= List of professional sports teams in Alabama =

Alabama has several minor league professional and semi-professional teams, including three minor league baseball teams. It does not currently have any major professional sports league teams. However, Alabama has intermittently been home to teams in what were widely considered (and/or at least aspired to become) major leagues during their presence in the state. Additionally, Major League Baseball has retroactively recognized several Negro Leagues as major leagues; as a result, the Birmingham Black Barons are now considered to have been a major league baseball team.

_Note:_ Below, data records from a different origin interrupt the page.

(* ===== verification/KString.v ===== *)
(** * The string (src/kernel/src/lib/string.hpp)

    The growing text of the kernel's library, over the checked blocks of Blocks.v.
    A character that was never written is a raw slot: copying one copies nothing,
    and looking at one is undefined.  A [const char*] argument is null, an
    array outside the blocks or a place in a block, which may be the string's own.
    Any program over several strings does to them what it does to texts, and they
    share no block and leave none behind; the three operations that break on the
    string's own characters are shown to at the end. *)

From S2P Require Import Prelude CStr Blocks.

Section string.
(** Whether the allocator serves a number of bytes. *)
Variable served : Z → bool.

#[local] Abbreviation M := (ST (Store Z)).

(** ** Pointers to characters *)

Inductive cptr := Null | Array (a : list Z) | At (b i : Z).

(** The byte [j] places behind the pointer. *)
Definition byte_at (p : cptr) (j : Z) (st : Store Z) : outcome (option Z) :=
  match p with
  | Null => UB
  | Array a => c ← aget a j; Ok (Some c)
  | At b i => match blocks st !! b with Some l => aget l (i + j) | None => UB end
  end.

Definition load (p : cptr) (j : Z) : M (option Z) := λ st, v ← byte_at p j st; Ok (v, st).

(** The characters from the pointer to the first byte that was never written, or
    to the end of the array. *)
Fixpoint written (l : list (option Z)) : list Z :=
  match l with Some c :: l' => c :: written l' | _ => [] end.

Definition chars_at (p : cptr) (st : Store Z) : outcome (list Z) :=
  match p with
  | Null => UB
  | Array a => Ok a
  | At b i =>
      match blocks st !! b with
      | Some l => if (0 <=? i) && (i <=? Z.of_nat (length l)) then Ok (written (drop (Z.to_nat i) l)) else UB
      | None => UB
      end
  end.

Definition see (p : cptr) : M (list Z) := λ st, l ← chars_at p st; Ok (l, st).

(** The library's functions on them. *)
Definition strlen (p : cptr) : M Z := l ← see p; lift (CStr.strlen l).

Definition strcmp (p q : cptr) : M Z := l ← see p; r ← see q; lift (CStr.strcmp l r).

Definition memcmp (p q : cptr) (n : Z) : M Z := l ← see p; r ← see q; lift (CStr.memcmp l r (Z.to_nat n)).

(** One byte after the other, upwards: where the two arrays overlap, a byte that
    was written is read again. *)
Fixpoint memcpy_from (n : nat) (j b d : Z) (p : cptr) : M unit :=
  match n with
  | O => mret tt
  | S n' => v ← load p j; put_slot b (d + j) v;; memcpy_from n' (j + 1) b d p
  end.

(** [memcpy(data + d, p, n)] *)
Definition memcpy (b d : Z) (p : cptr) (n : Z) : M unit := memcpy_from (Z.to_nat n) 0 b d p.

(** ** The string *)

Record String := Str { m_data : Z; m_size : Z; m_capacity : Z }.

Definition npos : Z := u64 (-1).

(** [String()] *)
Definition string_empty : String := Str 0 0 0.

(** [new char[n]] *)
Definition new_chars (n : Z) : M Z := new_block served n.
(* ===== verification/World.v ===== *)
(** * What the commands of the shell work on (src/kernel/src/shell/commands/)

    The programs of the console share the screen, the files, the editor, the
    pager, the processes and a few globals: [World].  [Directories] is what the
    commands use of the file system beyond [Files] of Console.v.  Names, paths and
    lines are the characters before the terminating zero. *)

From S2P Require Import Prelude CStr Disk Pmm Vmm Fat32 Pages Kernel Terminal Printf Console Editor Pager Acpi Smp.

(** ** Directories *)

Class Directories (F : Type) `{Files F} := {
  f_path : ST F (list Z);
  f_set_path : list Z → ST F unit;
  f_cluster : ST F Z;
  f_set_cluster : Z → ST F unit;
  (** name, path, cluster *)
  f_push : list Z → list Z → Z → ST F bool;
  f_pop : ST F bool;
  f_rename : list Z → list Z → ST F bool;
  f_delete : list Z → ST F bool;
  f_delete_recursive : list Z → ST F bool
}.

#[export] Instance no_directories : @Directories unit no_disk := {|
  f_path := mret [0x2F];
  f_set_path _ := mret tt;
  f_cluster := mret ROOT_CLUSTER;
  f_set_cluster _ := mret tt;
  f_push _ _ _ := mret false;
  f_pop := mret false;
  f_rename _ _ := mret false;
  f_delete _ := mret false;
  f_delete_recursive _ := mret false
|}.

Section fat32.
Context {D} `{BlockDevice D}.
Variables fuel depth : nat.

#[export] Instance fat32_as_directories : @Directories (CFat32FileSystem D) (fat32_as_files fuel) := {|
  f_path := gets (λ s, chars_of (m_currentPath s));
  f_set_path path := set_current_path (path ++ [0]);
  f_cluster := gets m_currentDirectoryCluster;
  f_set_cluster cluster := set_current_directory_cluster cluster;
  f_push name path cluster := push_directory (name ++ [0]) (path ++ [0]) cluster;
  f_pop := pop_directory;
  f_rename a b := renameFile fuel (a ++ [0]) (b ++ [0]);
  f_delete name := deleteFile fuel (name ++ [0]);
  f_delete_recursive name := deleteDirectoryRecursive fuel depth (name ++ [0])
|}.
End fat32.

(** ** The world *)

(** The table of alias.cpp: names of 64 and values of 256 bytes. *)
Record Aliases := Als { aliases : list (list Z * list Z); alias_count : Z; last_file_size : Z }.

(** [w_ports] are the port writes made, oldest first; [w_cmos] is what the clock's
    registers read as. *)
Record World (F : Type) := Wd {
  w_console : Console F;
  w_editor : TextEditor;
  w_pager : Pager;
  w_kernel : Kernel;
  w_smp : Smp;
  w_aliases : Aliases;
  w_frequency : Z;
  w_cmos : Z → Z;
  w_ports : list (Z * Z);
  shell_pid : Z
}.
Arguments Wd {F}. Arguments w_console {F}. Arguments w_editor {F}. Arguments w_pager {F}.
Arguments w_kernel {F}. Arguments w_smp {F}. Arguments w_aliases {F}. Arguments w_frequency {F}.
Arguments w_cmos {F}. Arguments w_ports {F}. Arguments shell_pid {F}.

Section world.
Context {F : Type} `{Directories F}.
#[local] Abbreviation W := (ST (World F)).

Definition with_console (k : Console F) (w : World F) : World F :=
  Wd k (w_editor w) (w_pager w) (w_kernel w) (w_smp w) (w_aliases w) (w_frequency w) (w_cmos w) (w_ports w) (shell_pid w).
Definition with_editor (e : TextEditor) (w : World F) : World F :=
  Wd (w_console w) e (w_pager w) (w_kernel w) (w_smp w) (w_aliases w) (w_frequency w) (w_cmos w) (w_ports w) (shell_pid w).
Definition with_pager (p : Pager) (w : World F) : World F :=
  Wd (w_console w) (w_editor w) p (w_kernel w) (w_smp w) (w_aliases w) (w_frequency w) (w_cmos w) (w_ports w) (shell_pid w).
Definition with_kernel (k : Kernel) (w : World F) : World F :=
  Wd (w_console w) (w_editor w) (w_pager w) k (w_smp w) (w_aliases w) (w_frequency w) (w_cmos w) (w_ports w) (shell_pid w).
Definition with_smp (s : Smp) (w : World F) : World F :=
  Wd (w_console w) (w_editor w) (w_pager w) (w_kernel w) s (w_aliases w) (w_frequency w) (w_cmos w) (w_ports w) (shell_pid w).
Definition with_aliases (a : Aliases) (w : World F) : World F :=
  Wd (w_console w) (w_editor w) (w_pager w) (w_kernel w) (w_smp w) a (w_frequency w) (w_cmos w) (w_ports w) (shell_pid w).
Definition with_ports (l : list (Z * Z)) (w : World F) : World F :=
  Wd (w_console w) (w_editor w) (w_pager w) (w_kernel w) (w_smp w) (w_aliases w) (w_frequency w) (w_cmos w) l (shell_pid w).
Definition with_shell_pid (n : Z) (w : World F) : World F :=
  Wd (w_console w) (w_editor w) (w_pager w) (w_kernel w) (w_smp w) (w_aliases w) (w_frequency w) (w_cmos w) (w_ports w) n.

(** A computation on a part of the world. *)
Definition on_part {S A} (get : World F → S) (put : S → World F → World F) (m : ST S A) : W A := λ w,
  match m (get w) with
  | Ok (a, s) => Ok (a, put s w)
  | UB => UB
  | OutOfFuel => OutOfFuel
  end.

Definition con {A} (m : ST (Console F) A) : W A := on_part w_console with_console m.
Definition scr (m : TM unit) : W unit := con (on_screen m).
Definition say (format : list Z) (args : list arg) : W unit := scr (printf format args;; mret tt).
Definition fil {A} (m : ST F A) : W A := con (on_files m).
Definition krn {A} (m : ST Kernel A) : W A := on_part w_kernel with_kernel m.
Definition smp {A} (m : SMP A) : W A := on_part w_smp with_smp m.
Definition als (f : Aliases → outcome Aliases) : W unit :=
  a ← gets w_aliases; a ← lift (f a); modify (with_aliases a).
Definition edt {A} (m : ST (EditorState F) A) : W A :=
  on_part (λ w, ES (w_editor w) (w_console w)) (λ s, with_editor (es_editor s) ∘ with_console (es_console s)) m.
Definition pgr {A} (m : ST (PagerState F) A) : W A :=
  on_part (λ w, PS (w_pager w) (w_console w)) (λ s, with_pager (ps_pager s) ∘ with_console (ps_console s)) m.
Definition outb (port value : Z) : W unit := modify (λ w, with_ports (w_ports w ++ [(port, value)]) w).

Lemma on_part_run {S A} (get : World F → S) put (m : ST S A) w a s :
  m (get w) = Ok (a, s) → on_part get put m w = Ok (a, put s w).
Proof. intros E. unfold on_part. by rewrite E. Qed.
End world.

(** ** Strings in buffers *)

(** The characters up to the terminator; without one the read runs off. *)
Definition c_string (b : list Z) : outcome (list Z) := n ← strlen b; Ok (take (Z.to_nat n) b).

Lemma c_string_app s r : CStr.chars s → c_string (s ++ 0 :: r) = Ok s.
Proof. intros Hs. unfold c_string. rewrite strlen_app, bind_Ok, Nat2Z.id by done. by rewrite take_app_length. Qed.

(** [memcpy(name, entry, 11)] into an array of zeros. *)
Definition raw_name (entry : list Z) : outcome (list Z) := memcpy (replicate 13 0) entry 11.

(** ** The loops over a directory's first kilobyte

    [for (size_t i = 0; i < sizeof(buffer); i += 32)]: the loop ends at an entry
    that begins with 0 and passes over deleted ones.  The body says whether to
    leave the loop. *)
Fixpoint entry_loop {S} (n : nat) (buffer : list Z) (body : list Z → ST S bool) : ST S unit :=
  match n with
  | O => mret tt
  | Datatypes.S n' =>
      c ← lift (aget buffer 0);
      if c =? 0 then mret tt
      else if c =? DELETED then entry_loop n' (drop 32 buffer) body
      else
        stop ← body (take 32 buffer);
        if stop : bool then mret tt else entry_loop n' (drop 32 buffer) body
  end.

(** ** Running an example

    A run of a big state is compared by what is read off it, never printed. *)
Definition succeeds {A} (m : outcome A) : bool := match m with Ok _ => true | _ => false end.

Lemma ran {S A} (d : A * S) (m : outcome (A * S)) (a : A) :
  succeeds m = true → (ok_or d m).1 = a → m = Ok (a, (ok_or d m).2).
Proof. destruct m as [[b s]| |]; cbn; [by intros _ ->|done|done]. Qed.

Currently, Alabama is the second-most populous U.S. state without a major league franchise (it is the most populous if one considers Virginia to be the home of the NFL's Washington Commanders and NHL's Washington Capitals - those teams have their practice facilities and operational headquarters in Northern Virginia although neither team plays its home games there).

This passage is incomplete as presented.